### Problem
Please print each record below exactly as it is written.

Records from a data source
Lemma department_update_customName ops now id patch (s : string) :
  is_ok (update DepartmentSchema now id (<["customName" := VAtom (AString s)]> patch)
           (run DepartmentSchema ops))
  = is_ok (update DepartmentSchema now id (delete "customName" patch)
             (run DepartmentSchema ops)).
Proof.
  destruct (run DepartmentSchema ops !! id) as [d0|] eqn:Hid;
    [|by unfold update; rewrite Hid].
  apply is_ok_eq.
  - apply (update_transfer DepartmentSchema DepartmentSchema_paths now id _ _ _
             "customName" (SchemaScalar [type TString; trim true]) d0
             (department_stored_ok ops) (run_unique_ok _ _) Hid).
    + intros q Hq. by rewrite lookup_insert_ne, lookup_delete_ne.
    + exact customName_path.
    + rewrite lookup_delete_eq. reflexivity.
    + apply customName_validate.
    + apply customName_not_indexed.
  - apply (update_transfer DepartmentSchema DepartmentSchema_paths now id _ _ _
             "customName" (SchemaScalar [type TString; trim true]) d0
             (department_stored_ok ops) (run_unique_ok _ _) Hid).
    + intros q Hq. by rewrite lookup_insert_ne, lookup_delete_ne.
    + exact customName_path.
    + rewrite lookup_insert_eq. reflexivity.
    + apply customName_validate.
    + apply customName_not_indexed.
Qed.

Lemma departmentId_path :
  schema_path DepartmentSchema "departmentId"
  = Some (SchemaScalar [type TString; required true; unique true; uppercase true]).
Proof. vm_refl. Qed.

Lemma department_name_path :
  schema_path DepartmentSchema "name"
  = Some (SchemaScalar
            [type TString; required true; trim true;
             enum ["Sales"; "Developers"; "HR"; "Design and Media"; "Data Entry"; "SEO";
                   "Content Writers"; "Other"]]).
Proof. vm_refl. Qed.

Lemma trim_string_Other : trim_string "Other" = "Other".
Proof. by rewrite trim_string_ascii. Qed.

Lemma departmentId_construct now obj s :
  obj !! "departmentId" = Some (VAtom (AString s)) →
  (construct DepartmentSchema now obj).1 !! "departmentId"
  = Some (VAtom (AString (toUpperCase s))).
Proof.
  intros Hobj.
  by apply (construct_given DepartmentSchema now obj "departmentId" _ (AString s)
              (AString (toUpperCase s)) DepartmentSchema_paths departmentId_path).
Qed.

### Written response
Lemma department_update_customName ops now id patch (s : string) :
  is_ok (update DepartmentSchema now id (<["customName" := VAtom (AString s)]> patch)
           (run DepartmentSchema ops))
  = is_ok (update DepartmentSchema now id (delete "customName" patch)
             (run DepartmentSchema ops)).
Proof.
  destruct (run DepartmentSchema ops !! id) as [d0|] eqn:Hid;
    [|by unfold update; rewrite Hid].
  apply is_ok_eq.
  - apply (update_transfer DepartmentSchema DepartmentSchema_paths now id _ _ _
             "customName" (SchemaScalar [type TString; trim true]) d0
             (department_stored_ok ops) (run_unique_ok _ _) Hid).
    + intros q Hq. by rewrite lookup_insert_ne, lookup_delete_ne.
    + exact customName_path.
    + rewrite lookup_delete_eq. reflexivity.
    + apply customName_validate.
    + apply customName_not_indexed.
  - apply (update_transfer DepartmentSchema DepartmentSchema_paths now id _ _ _
             "customName" (SchemaScalar [type TString; trim true]) d0
             (department_stored_ok ops) (run_unique_ok _ _) Hid).
    + intros q Hq. by rewrite lookup_insert_ne, lookup_delete_ne.
    + exact customName_path.
    + rewrite lookup_insert_eq. reflexivity.
    + apply customName_validate.
    + apply customName_not_indexed.
Qed.

Lemma departmentId_path :
  schema_path DepartmentSchema "departmentId"
  = Some (SchemaScalar [type TString; required true; unique true; uppercase true]).
Proof. vm_refl. Qed.

Lemma department_name_path :
  schema_path DepartmentSchema "name"
  = Some (SchemaScalar
            [type TString; required true; trim true;
             enum ["Sales"; "Developers"; "HR"; "Design and Media"; "Data Entry"; "SEO";
                   "Content Writers"; "Other"]]).
Proof. vm_refl. Qed.

Lemma trim_string_Other : trim_string "Other" = "Other".
Proof. by rewrite trim_string_ascii. Qed.

Lemma departmentId_construct now obj s :
  obj !! "departmentId" = Some (VAtom (AString s)) →
  (construct DepartmentSchema now obj).1 !! "departmentId"
  = Some (VAtom (AString (toUpperCase s))).
Proof.
  intros Hobj.
  by apply (construct_given DepartmentSchema now obj "departmentId" _ (AString s)
              (AString (toUpperCase s)) DepartmentSchema_paths departmentId_path).
Qed.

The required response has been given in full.